On March 11, we celebrate “National Johnny Appleseed Day” and the man who deserves great credit for the proliferation of that most American of fruit, the apple. (Alternate celebrations are held on his birthday, Sept. 26.)
Long before the days of the Western cowboy, the American Midwest at the beginning of the 19th century was truly the wild frontier. When early settlers weren’t fending off animal attacks, they lived a hardscrabble, hand-to-mouth existence. Apples and other orchard crops were highly prized.
Sensing a business opportunity, Chapman would gather seeds from the cider mills of Pennsylvania and venture into the wilds of present-day Illinois, Ohio, Indiana and West Virginia planting nurseries. He would sell the trees to frontiersmen, but he also accepted barter or IOUs that often went unpaid, or outright donated them to those who couldn’t afford to pay.
A deeply religious man, who claimed to have spoken with angels, Chapman was said to be motivated as much by altruism as by profit.

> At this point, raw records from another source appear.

(** * Granola -> Monday agent: a shallow embedding of [server.js]

    The server has two remote collaborators (the Monday.com GraphQL endpoint,
    reached through the global [fetch], and the Anthropic SDK) and six routes.
    This development embeds

    - the JavaScript values the handlers manipulate (request bodies, parsed
      remote responses, extracted action items), with the property access,
      truthiness, strict equality, string conversion, [JSON.stringify] and
      [JSON.parse] the code relies on;
    - the handlers themselves, in a small state-and-exception monad whose state
      is the chronological log of remote requests and whose environment
      answers each request as a function of the history so far;

    and proves the properties of the extract-then-create pipeline.

    Conventions.
    - A string is the list of its UTF-16 code units, as in JavaScript, so
      [length] is [String.prototype.length].
    - Numbers are exact decimals [m * 10^e]; rounding to binary64 is not
      modelled, and no statement below depends on it.
    - [console.error] and [console.log] write to the process's own streams
      and are not recorded in the log of remote requests. *)

From Stdlib Require Import List ZArith NArith Bool Ascii Lia.
From Stdlib Require String.
Import ListNotations String.StringSyntax.

Set Implicit Arguments.
Delimit Scope string_scope with string.

(* ================================================================= *)
(** ** Strings as sequences of UTF-16 code units *)

Module Str.

Definition str := list N.

(** An ASCII literal, one code unit per character. *)
Definition u (s : String.string) : str :=
  List.map N_of_ascii (String.list_ascii_of_string s).
Arguments u s%_string.

Definition eqb (a b : str) : bool :=
  if list_eq_dec N.eq_dec a b then true else false.

(** [WhiteSpace] and [LineTerminator] of ECMA-262: the code units that
    [String.prototype.trim] strips and that the regular-expression class
    [\s] matches. *)
Definition is_space (c : N) : bool :=
  (((9 <=? c) && (c <=? 13)) || (c =? 32) || (c =? 160) || (c =? 5760)
   || ((8192 <=? c) && (c <=? 8202)) || (c =? 8232) || (c =? 8233)
   || (c =? 8239) || (c =? 8287) || (c =? 12288) || (c =? 65279))%N.

Fixpoint trimStart (s : str) : str :=
  match s with
  | c :: r => if is_space c then trimStart r else s
  | [] => []
  end.

Definition trimEnd (s : str) : str := rev (trimStart (rev s)).

(** [s.trim()] *)
Definition trim (s : str) : str := trimEnd (trimStart s).

(** [s.startsWith(p)] *)
Fixpoint startsWith (p s : str) : bool :=
  match p, s with
  | [], _ => true
  | a :: p', b :: s' => (a =? b)%N && startsWith p' s'
  | _ :: _, [] => false
  end.

(** [s.includes(p)] *)
Fixpoint includes (p s : str) : bool :=
  startsWith p s ||
  match s with
  | [] => false
  | _ :: r => includes p r
  end.

(** [s.indexOf(p)], [None] for -1. *)
Fixpoint indexOf (p s : str) : option nat :=
  if startsWith p s then Some 0
  else match s with
       | [] => None
       | _ :: r => option_map S (indexOf p r)
       end.

(** [s.split(sep)[0]] for a one-unit separator. *)
Fixpoint split_head (sep : N) (s : str) : str :=
  match s with
  | [] => []
  | c :: r => if (c =? sep)%N then [] else c :: split_head sep r
  end.

Fixpoint uint_codes (d : Decimal.uint) : str :=
  match d with
  | Decimal.Nil => []
  | Decimal.D0 d => 48%N :: uint_codes d
  | Decimal.D1 d => 49%N :: uint_codes d
  | Decimal.D2 d => 50%N :: uint_codes d
  | Decimal.D3 d => 51%N :: uint_codes d
  | Decimal.D4 d => 52%N :: uint_codes d
  | Decimal.D5 d => 53%N :: uint_codes d
  | Decimal.D6 d => 54%N :: uint_codes d
  | Decimal.D7 d => 55%N :: uint_codes d
  | Decimal.D8 d => 56%N :: uint_codes d
  | Decimal.D9 d => 57%N :: uint_codes d
  end.

(** Decimal digits of a natural number, no leading zero. *)
Definition of_N (n : N) : str := uint_codes (N.to_uint n).

(** [String(n).padStart(w, '0')] for a natural number. *)
Definition pad0 (w : nat) (n : N) : str :=
  let d := of_N n in repeat 48%N (w - length d) ++ d.

Definition is_digit (c : N) : bool := ((48 <=? c) && (c <=? 57))%N.

End Str.

Import Str.

(* ================================================================= *)
(** ** Numbers *)

Module Num.

(** The number [mant * 10^expo]. *)
Record number := Dec { mant : Z; expo : Z }.

Definition of_Z (z : Z) : number := Dec z 0.

(** Drops the trailing zeros of a digit string given in reverse, counting
    them. *)
Fixpoint strip0 (rds : str) (e : Z) : str * Z :=
  match rds with
  | 48%N :: r => strip0 r (e + 1)
  | _ => (rds, e)
  end.

(** The significant digits of a non-zero number (no leading or trailing
    zero) and the exponent of its last digit. *)
Definition digits (x : number) : str * Z :=
  let (rds, e) := strip0 (rev (Str.of_N (Z.abs_N (mant x)))) (expo x) in
  (rev rds, e).

Definition is_zero (x : number) : bool := (mant x =? 0)%Z.

(** [x === y] on numbers. *)
Definition eqb (x y : number) : bool :=
  if is_zero x then is_zero y
  else ((Z.sgn (mant x) =? Z.sgn (mant y))%Z
        && Str.eqb (fst (digits x)) (fst (digits y))
        && (snd (digits x) =? snd (digits y))%Z).

Definition is_integer (x : number) : bool :=
  is_zero x || (0 <=? snd (digits x))%Z.

(** The integer part, truncated towards zero ([ToIntegerOrInfinity]). *)
Definition trunc (x : number) : Z :=
  if (0 <=? expo x)%Z then mant x * 10 ^ expo x
  else Z.quot (mant x) (10 ^ (- expo x)).

Definition zeros (n : Z) : str := repeat 48%N (Z.to_nat n).

(** [Number::toString] of ECMA-262 (radix 10) on the digits of the decimal. *)
Definition toString (x : number) : str :=
  if is_zero x then u "0"
  else
    let (ds, e) := digits x in
    let k := Z.of_nat (length ds) in
    let n := (k + e)%Z in
    let sign := if (mant x <? 0)%Z then u "-" else [] in
    let body :=
      if ((k <=? n) && (n <=? 21))%Z then ds ++ zeros (n - k)
      else if ((0 <? n) && (n <=? 21))%Z then
        firstn (Z.to_nat n) ds ++ u "." ++ skipn (Z.to_nat n) ds
      else if ((-6 <? n) && (n <=? 0))%Z then
        u "0." ++ zeros (- n) ++ ds
      else
        let ex := (if (0 <=? n - 1)%Z then u "+" else u "-")
                  ++ Str.of_N (Z.abs_N (n - 1)) in
        match ds with
        | [d] => [d] ++ u "e" ++ ex
        | d :: r => [d] ++ u "." ++ r ++ u "e" ++ ex
        | [] => []
        end
    in sign ++ body.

While not a wealthy man, he was rarely short on cash, due in part to his ascetic, eccentric lifestyle.
The stereotypical accounts of his dress and manner are largely true. Indeed, he usually traveled barefooted, often in a crude garment fashioned from a burlap sack, toting large bags brimming with apple seeds. He wore a pot on his head that doubled as cooking gear, but he later made a hat with a brim to provide more protection from the sun.
The first confirmed stories of the travels of Chapman, born in 1774 in Massachusetts, date back to 1801. According to one of the earlier accounts of Chapman, published in 1871 in Harper’s Magazine, 46 of his 72 years were devoted to his “self-imposed mission” that “had literally borne fruit over a hundred thousand square miles of territory.”

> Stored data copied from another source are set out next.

(** The flip and the drain of the service holding [ping], then [pong]. *)
Lemma drain_after_flip_witness :
  web_frame (Sample.buffered (fun _ => "")) = Some tt /\
  exists s2,
    ProcessPendingMessages (Sample.flipped (fun _ => "")) = Some s2 /\
    pending_messages_ s2 = [] /\
    js_calls (send_all [Sample.pong _] s2) =
      js_calls (Sample.buffered (fun _ => "")) ++
      [Sample.ping_call _ "x"; Sample.pong_call _ "y"].
Proof.
  split; [reflexivity|].
  destruct (@drain_after_flip_precedes_live Sample.env0 [Sample.pong _]
              (Sample.buffered _) tt "ipcNative" eq_refl eq_refl)
    as (_ & _ & s2 & Hrun & Hq & _ & _ & Hcalls).
  exists s2. split; [exact Hrun|]. split; [exact Hq|exact Hcalls].
Defined.

(** Endpoints 1 and 2 requested before readiness: 1 is closed, 2 bound. *)
Lemma two_early_binds_witness :
  document_created_ (Sample.fresh (fun _ => "")) = false /\
  pending_receiver_
    (BindTo (2 : @PendingReceiver Sample.env0)
       (BindTo (1 : @PendingReceiver Sample.env0) (Sample.fresh _))) =
    Some 2 /\
  receiver_
    (DidCreateDocumentElement
       (BindTo (2 : @PendingReceiver Sample.env0)
          (BindTo (1 : @PendingReceiver Sample.env0) (Sample.fresh _)))) =
    Sample.active 2 /\
  mojo_log
    (DidCreateDocumentElement
       (BindTo (2 : @PendingReceiver Sample.env0)
          (BindTo (1 : @PendingReceiver Sample.env0) (Sample.fresh _)))) =
    [@EndpointClosed Sample.env0 1; @EndpointBound Sample.env0 2].
Proof.
  split; [reflexivity|].
  destruct (@two_early_binds_promote_the_second Sample.env0 1 2
              (Sample.fresh _) eq_refl)
    as (_ & (Hp2 & _) & (Hr3 & _ & Hlog)).
  split; [exact Hp2|]. split; [exact Hr3|exact Hlog].
Defined.

(** Endpoint 2 requested while endpoint 1 is active. *)
Lemma ready_bind_witness :
  document_created_ Sample.bound_to_1 = true /\
  bound_endpoint (receiver_ Sample.bound_to_1) = Some 1 /\
  receiver_ (BindTo (2 : @PendingReceiver Sample.env0) Sample.bound_to_1) =
    Sample.active 2 /\
  mojo_log (BindTo (2 : @PendingReceiver Sample.env0) Sample.bound_to_1) =
    [@EndpointBound Sample.env0 1; @EndpointClosed Sample.env0 1;
     @EndpointBound Sample.env0 2] /\
  receiver_
    (remote_end_lost
       (BindTo (2 : @PendingReceiver Sample.env0) Sample.bound_to_1)) =
    unbound_receiver.
Proof.
  split; [reflexivity|]. split; [reflexivity|].
  destruct (@ready_bind_activates_at_once Sample.env0 2 Sample.bound_to_1
              eq_refl) as (Hr & _ & Hlog & Hlost & _).
  split; [exact Hr|]. split; [exact Hlog|exact Hlost].
Defined.

(** A second [DidCreateDocumentElement] after the first and what follows. *)
Lemma second_readiness_transition_witness :
  exists s',
    run (CallDidCreateDocumentElement :: Sample.afterwards)
      (Sample.buffered (fun _ => "")) = Some s' /\
    DidCreateDocumentElement s' = s' /\
    pending_messages_ s' = [] /\
    ProcessPendingMessages s' = Some s'.
Proof.
  eexists. split; [reflexivity|].
  destruct (@second_readiness_transition_is_noop Sample.env0
              Sample.afterwards (Sample.buffered _) _ eq_refl)
    as (Hflip & Hdrain).
  split; [exact Hflip|]. apply Hdrain. left. reflexivity.
Defined.

(** [ping] sent to a ready service whose frame is gone. *)
Lemma null_frame_witness :
  web_frame Sample.orphaned = None /\
  document_created_ Sample.orphaned = true /\
  send (Sample.ping _) Sample.orphaned = Sample.orphaned /\
  ReceivePostMessage "greeting" Sample.hello Sample.orphaned =
    Sample.orphaned.
Proof.
  split; [reflexivity|]. split; [reflexivity|].
  destruct (@null_frame_drops_message Sample.env0 Sample.orphaned eq_refl)
    as (Hmsg & Hpost & _).
  split; [|exact (Hpost "greeting" Sample.hello)].
  destruct (Hmsg false "ping" ("x" : @CloneableMessage Sample.env0) 5%Z)
    as (_ & Hready & _).
  exact (Hready eq_refl).
Defined.

(** A post message with two ports, sent before the document element
    exists. *)
Lemma ReceivePostMessage_witness :
  document_created_ (Sample.fresh (fun _ => "")) = false /\
  web_frame (Sample.fresh (fun _ => "")) = Some tt /\
  js_calls (ReceivePostMessage "greeting" Sample.hello (Sample.fresh _)) =
    [@onMessage_call Sample.env0 tt "ipcNative" false "greeting"
       [V8Array [V8String "MessagePort"; V8Int32 4];
        V8Array [V8String "MessagePort"; V8Int32 9]]
       (V8Array [V8String "hello"]) 0%Z] /\
  pending_messages_
    (ReceivePostMessage "greeting" Sample.hello (Sample.fresh _)) = [].
Proof.
  split; [reflexivity|]. split; [reflexivity|].
  destruct (@ReceivePostMessage_bypasses_gate Sample.env0 "greeting"
              Sample.hello (Sample.fresh _) tt "ipcNative" eq_refl eq_refl)
    as (Hcalls & Hq & _).
  split; [exact Hcalls|exact Hq].
Defined.

(** ** The further properties applied *)

(** The first readiness transition and what follows leave the gate open. *)
Lemma gate_opens_witness :
  exists s' : @State Sample.env0,
    run (CallDidCreateDocumentElement :: Sample.afterwards)
      (Sample.buffered (fun _ => "")) = Some s' /\
    document_created_ s' = true.
Proof.
  eexists. split; [reflexivity|].
  apply (proj2 (@gate_opens_once_and_for_all Sample.env0
                  (CallDidCreateDocumentElement :: Sample.afterwards)
                  (Sample.buffered _) _ eq_refl)).
  right. left. reflexivity.
Defined.

(** [ping] then [pong] sent to a fresh service are queued in that order. *)
Lemma buffering_witness :
  document_created_ (Sample.fresh (fun _ => "")) = false /\
  pending_messages_
    (send_all [Sample.ping _; Sample.pong _] (Sample.fresh (fun _ => ""))) =
    [Sample.ping _; Sample.pong _].
Proof.
  split; [reflexivity|].
  exact (proj2 (@buffering_keeps_arrival_order Sample.env0
                  [Sample.ping _; Sample.pong _] (Sample.fresh _) eq_refl)).
Defined.

(** [ping] then [pong] sent to a ready service with an empty queue. *)
Lemma live_messages_witness :
  document_created_ Tour.opened = true /\
  pending_messages_ Tour.opened = [] /\
  pending_messages_ (send_all [Sample.ping _] Tour.opened) = [] /\
  js_calls (send_all [Sample.ping _; Sample.pong _] Tour.opened) =
    [Sample.ping_call _ "x"; Sample.pong_call _ "y"].
Proof.
  split; [reflexivity|]. split; [reflexivity|].
  destruct (@live_messages_never_queue Sample.env0
              [Sample.ping _; Sample.pong _] Tour.opened eq_refl eq_refl)
    as (Hq & Hcalls).
  split; [exact (Hq 1)|exact (Hcalls tt "ipcNative" eq_refl eq_refl)].
Defined.

(** A context without [ipcNative]: the drain loses [note] silently. *)
Lemma unregistered_ipcNative_witness :
  web_frame Bare.holding_note = Some tt /\
  pending_messages_ Bare.holding_note = [Bare.note] /\
  ProcessPendingMessages Bare.holding_note =
    Some (set_pending_messages_ [] Bare.holding_note) /\
  js_calls (set_pending_messages_ [] Bare.holding_note) = [] /\
  ReceivePostMessage "mail" Bare.letter Bare.holding_note =
    Bare.holding_note.
Proof.
  split; [reflexivity|]. split; [reflexivity|].
  destruct (@unregistered_ipcNative_drops_message Bare.env
              Bare.holding_note tt eq_refl eq_refl) as (_ & Hpost & Hdrain).
  split; [exact (Hdrain eq_refl)|].
  split; [reflexivity|exact (Hpost "mail" Bare.letter)].
Defined.

(** Endpoints 1, 2, 3 requested before readiness. *)
Lemma last_early_bind_witness :
  document_created_ (Sample.fresh (fun _ => "")) = false /\
  pending_receiver_
    (@bind_all Sample.env0 [1; 2; 3] (Sample.fresh _)) = Some 3 /\
  mojo_log (@bind_all Sample.env0 [1; 2; 3] (Sample.fresh _)) =
    [@EndpointClosed Sample.env0 1; @EndpointClosed Sample.env0 2].
Proof.
  split; [reflexivity|].
  destruct (@last_early_bind_wins Sample.env0 [1; 2] 3 (Sample.fresh _)
              eq_refl) as (Hp & _ & Hlog).
  split; [exact Hp|exact Hlog].
Defined.

(** Endpoints 2, 3, 4 requested while endpoint 1 is active. *)
Lemma last_ready_bind_witness :
  document_created_ Sample.bound_to_1 = true /\
  receiver_ (@bind_all Sample.env0 [2; 3; 4] Sample.bound_to_1) =
    Sample.active 4 /\
  mojo_log (@bind_all Sample.env0 [2; 3; 4] Sample.bound_to_1) =
    [@EndpointBound Sample.env0 1; @EndpointClosed Sample.env0 1;
     @EndpointBound Sample.env0 2; @EndpointClosed Sample.env0 2;
     @EndpointBound Sample.env0 3; @EndpointClosed Sample.env0 3;
     @EndpointBound Sample.env0 4].
Proof.
  split; [reflexivity|].
  destruct (@last_ready_bind_wins Sample.env0 [2; 3] 4 Sample.bound_to_1
              eq_refl) as (Hr & _ & Hlog).
  split; [exact Hr|exact Hlog].
Defined.

(** The run [Tour.binds] from a fresh service ends holding endpoint 4
    alone. *)
Lemma slots_stay_exclusive_witness :
  exclusive_slots (Sample.fresh (fun _ => "")) /\
  exists s' : @State Sample.env0,
    run Tour.binds (Sample.fresh (fun _ => "")) = Some s' /\
    held_endpoints s' = [4] /\
    exclusive_slots s' /\
    List.length (held_endpoints s') <= 1.
Proof.
  assert (H0 : exclusive_slots (Sample.fresh (fun _ => "")))
    by (split; intros _; reflexivity).
  split; [exact H0|].
  eexists. split; [reflexivity|]. split; [reflexivity|].
  exact (@slots_stay_exclusive Sample.env0 Tour.binds (Sample.fresh _) _
           H0 eq_refl).
Defined.

(** After [Tour.binds] the loss of the remote end releases endpoint 4. *)
Lemma remote_loss_witness :
  wired (receiver_ (Sample.fresh (fun _ => ""))) /\
  exists s' : @State Sample.env0,
    run Tour.binds (Sample.fresh (fun _ => "")) = Some s' /\
    bound_endpoint (receiver_ s') = Some 4 /\
    receiver_ (remote_end_lost s') = unbound_receiver /\
    mojo_log (remote_end_lost s') = mojo_log s' ++ [@EndpointClosed Sample.env0 4].
Proof.
  assert (H0 : wired (receiver_ (Sample.fresh (fun _ => ""))))
    by (left; reflexivity).
  split; [exact H0|].
  eexists. split; [reflexivity|]. split; [reflexivity|].
  destruct (@remote_loss_always_unbinds Sample.env0 Tour.binds
              (Sample.fresh _) _ H0 eq_refl) as (_ & Hr & Hlog & _).
  split; [exact Hr|exact Hlog].
Defined.

(** The four endpoints of [Tour.binds] are all accounted for. *)
Lemma endpoints_witness :
  exists s' : @State Sample.env0,
    run Tour.binds (Sample.fresh (fun _ => "")) = Some s' /\
    held_endpoints s' = [4] /\
    closed_endpoints (mojo_log s') = [1; 2; 3] /\
    Permutation [1; 2; 3; 4]
      (held_endpoints s' ++ closed_endpoints (mojo_log s')).
Proof.
  eexists. split; [reflexivity|]. split; [reflexivity|].
  split; [reflexivity|].
  exact (@endpoints_are_conserved Sample.env0 Tour.binds (Sample.fresh _) _
           eq_refl).
Defined.

(** [Tour.quiet] calls nothing; the readiness transition and what
    follows call [onMessage] only. *)
Lemma destination_witness :
  (exists s' : @State Sample.env0,
     run Tour.quiet (Sample.buffered (fun _ => "")) = Some s' /\
     js_calls s' = js_calls (Sample.buffered (fun _ => ""))) /\
  (exists s' : @State Sample.env0,
     run (CallDidCreateDocumentElement :: Sample.afterwards)
       (Sample.buffered (fun _ => "")) = Some s' /\
     Forall is_onMessage_call (js_calls s')).
Proof.
  split.
  - eexists. split; [reflexivity|].
    match goal with
    | |- js_calls ?T = _ =>
        destruct (@destination_sees_only_onMessage Sample.env0 Tour.quiet
                    (Sample.buffered _) T eq_refl) as (added & H & _ & Hnone)
    end.
    rewrite H, (Hnone eq_refl). apply app_nil_r.
  - eexists. split; [reflexivity|].
    match goal with
    | |- Forall _ (js_calls ?T) =>
        destruct (@destination_sees_only_onMessage Sample.env0
                    (CallDidCreateDocumentElement :: Sample.afterwards)
                    (Sample.buffered _) T eq_refl) as (added & H & F & _)
    end.
    rewrite H. apply Forall_app. split; [|exact F].
    repeat constructor. eexists _, _, _, _, _. reflexivity.
Defined.

(** Before readiness [Tour.early] binds nothing. *)
Lemma nothing_bound_witness :
  exists s' : @State Sample.env0,
    run Tour.early (Sample.fresh (fun _ => "")) = Some s' /\
    pending_receiver_ s' = Some 2 /\
    document_created_ s' = false /\
    receiver_ s' = unbound_receiver /\
    bound_endpoints (mojo_log s') = [].
Proof.
  eexists. split; [reflexivity|]. split; [reflexivity|].
  apply (@nothing_bound_before_readiness Sample.env0 Tour.early
           (Sample.fresh _) _ eq_refl eq_refl eq_refl).
  - cbn. intros H.
    repeat (destruct H as [H|H]; [discriminate H|]). exact H.
  - reflexivity.
Defined.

Chapman’s passion for apple trees was perhaps rivaled only by his love of animals. When he had extra cash on hand, he gave much of it for the care of animals or the indigent. He was known to purchase neglected or abused pets from their owners and place them into better homes. He reportedly anguished over killing a rattlesnake that had lunged at him, and he would even douse his campfires to prevent mosquitoes from being lured to a fiery death.
He objected to the pruning and grafting of trees as the sinful infliction of suffering upon a living thing, so Chapman chose to grow his trees exclusively from seeds.

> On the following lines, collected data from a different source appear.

Definition populate_item_details (it : Item) (include_mods : bool) (w : World)
    : Item * World :=
  let '(it1, w1) :=
    if include_mods then
      let '(mods, w1) := resolve_mods (name it) w in
      (set_mods it mods.1 mods.2, w1)
    else (it, w) in
  let '(it2, w2) := fetch_metadata it1 w1 in
  fetch_supplementary it2 w2.

(** *** query_items *)

(** [item.get("inventory icon")] when truthy. *)
Definition icon_of (item_data : title) : option str :=
  match item_data !! lit "inventory icon" with
  | Some s => if nonempty s then Some s else None
  | None => None
  end.

(** The loop [for item_data in raw_results]. *)
Fixpoint build_items (raw_results : list title) (image_urls : gmap str str)
    (detailed include_mods : bool) (w : World) : list Item * World :=
  match raw_results with
  | [] => ([], w)
  | item_data :: rest =>
      let it :=
        {| name := or_default (item_data !! lit "name") (lit "Unknown");
           rarity := or_default (item_data !! lit "rarity") (lit "Unknown");
           item_class := or_default (item_data !! lit "class") (lit "Unknown");
           required_level := None; flavour_text := None; description := None;
           implicit_mods := None; explicit_mods := None;
           image_url :=
             match item_data !! lit "inventory icon" with
             | Some icon => image_urls !! icon
             | None => None
             end;
           stats := [] |} in
      let '(it1, w1) :=
        if detailed then populate_item_details it include_mods w else (it, w) in
      let '(items, w2) :=
        build_items rest image_urls detailed include_mods w1 in
      (it1 :: items, w2)
  end.

(** [f'name LIKE "%{name_query}%"']. *)
Definition search_where (name_query : str) : str :=
  lit "name LIKE " ++ [DQUOTE] ++ lit "%" ++ name_query ++ lit "%" ++ [DQUOTE].

(** The [params] dict of [query_items]. *)
Definition search_params (name_query : str) (lim : Z) : params :=
  {| tables := lit "items"; fields := lit "name,rarity,class,inventory_icon";
     where_clause := search_where name_query;
     order_by := Some (lit "drop_enabled DESC, name");
     limit := Some lim |}.

(** The first statements of [query_items], none of them guarded:
    [response = await client.get(...)], [response.raise_for_status()],
    [data = response.json()].  The value bound to [data], unless one of
    them raises. *)
Definition search_envelope (name_query : str) (lim : Z) (w : World)
    : outcome envelope * World :=
  match client_get (search_params name_query lim) w with
  | (GetRaises, w1) => (Raises, w1)
  | (Response false _, w1) => (Raises, w1)
  | (Response true None, w1) => (Raises, w1)
  | (Response true (Some data), w1) => (Returns data, w1)
  end.

Definition query_items (name_query : str) (lim : Z)
    (detailed include_mods : bool) (w : World) : outcome (list Item) * World :=
  match search_envelope name_query lim w with
  | (Raises, w1) => (Raises, w1)
  | (Returns data, w1) =>
      if bool_decide (is_Some (error data)) then (Returns [], w1)
      else
        let raw_results := get_cargoquery data in
        let icon_files : gset str := list_to_set (omap icon_of raw_results) in
        let '(image_urls, w2) :=
          if bool_decide (icon_files = ∅) then (∅, w1)
          else get_image_urls icon_files w1 in
        let '(items, w3) :=
          build_items raw_results image_urls detailed include_mods w2 in
        (Returns items, w3)
  end.

(** *** get_item_details *)

(** [for item in results: if test(item): target_item = item; break]. *)
Fixpoint first_match (test : Item -> bool) (results : list Item)
    : option Item :=
  match results with
  | [] => None
  | it :: rest => if test it then Some it else first_match test rest
  end.

Definition exact_match (query : str) (it : Item) : bool :=
  bool_decide (lower (name it) = lower query).

Definition substring_match (query : str) (it : Item) : bool :=
  contains (lower query) (lower (name it)).

Definition best_match (query : str) (results : list Item) : option Item :=
  match first_match (exact_match query) results with
  | Some it => Some it
  | None => first_match (substring_match query) results
  end.

Definition get_item_details (query : str) (include_mods : bool) (w : World)
    : outcome (option Item) * World :=
  match query_items query 10 false true w with
  | (Raises, w1) => (Raises, w1)
  | (Returns results, w1) =>
      match results with
      | [] => (Returns None, w1)
      | _ :: _ =>
          match best_match query results with
          | Some target_item =>
              let '(it, w2) :=
                populate_item_details target_item include_mods w1 in
              (Returns (Some it), w2)
          | None => (Returns None, w1)
          end
      end
  end.

End Resolver.

End Api.

(** ** bot.py: presentation *)

Module Bot.
Import Api.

The result, however, was apples that were largely unfit for eating. Instead, according to author Michael Pollan—and perhaps ironically for such a devout man—Johnny Appleseed’s apples were best suited for the production of hard cider. Nevertheless, his seeds are often credited, generations later, with the cultivation of some of our best-loved varieties, such as the Red Delicious and the Golden Delicious.
Chapman was widely known and beloved during his life. While his true personality and exploits were outsized, his legend only grew over time through song and drama and his latter-day Disney-fication.
So the next time you crunch into a juicy apple, or scoop a dollop of ice cream onto a warm piece of apple pie, give a moment of thanks to my kinsman, John Chapman, the benevolent hero of the American frontier.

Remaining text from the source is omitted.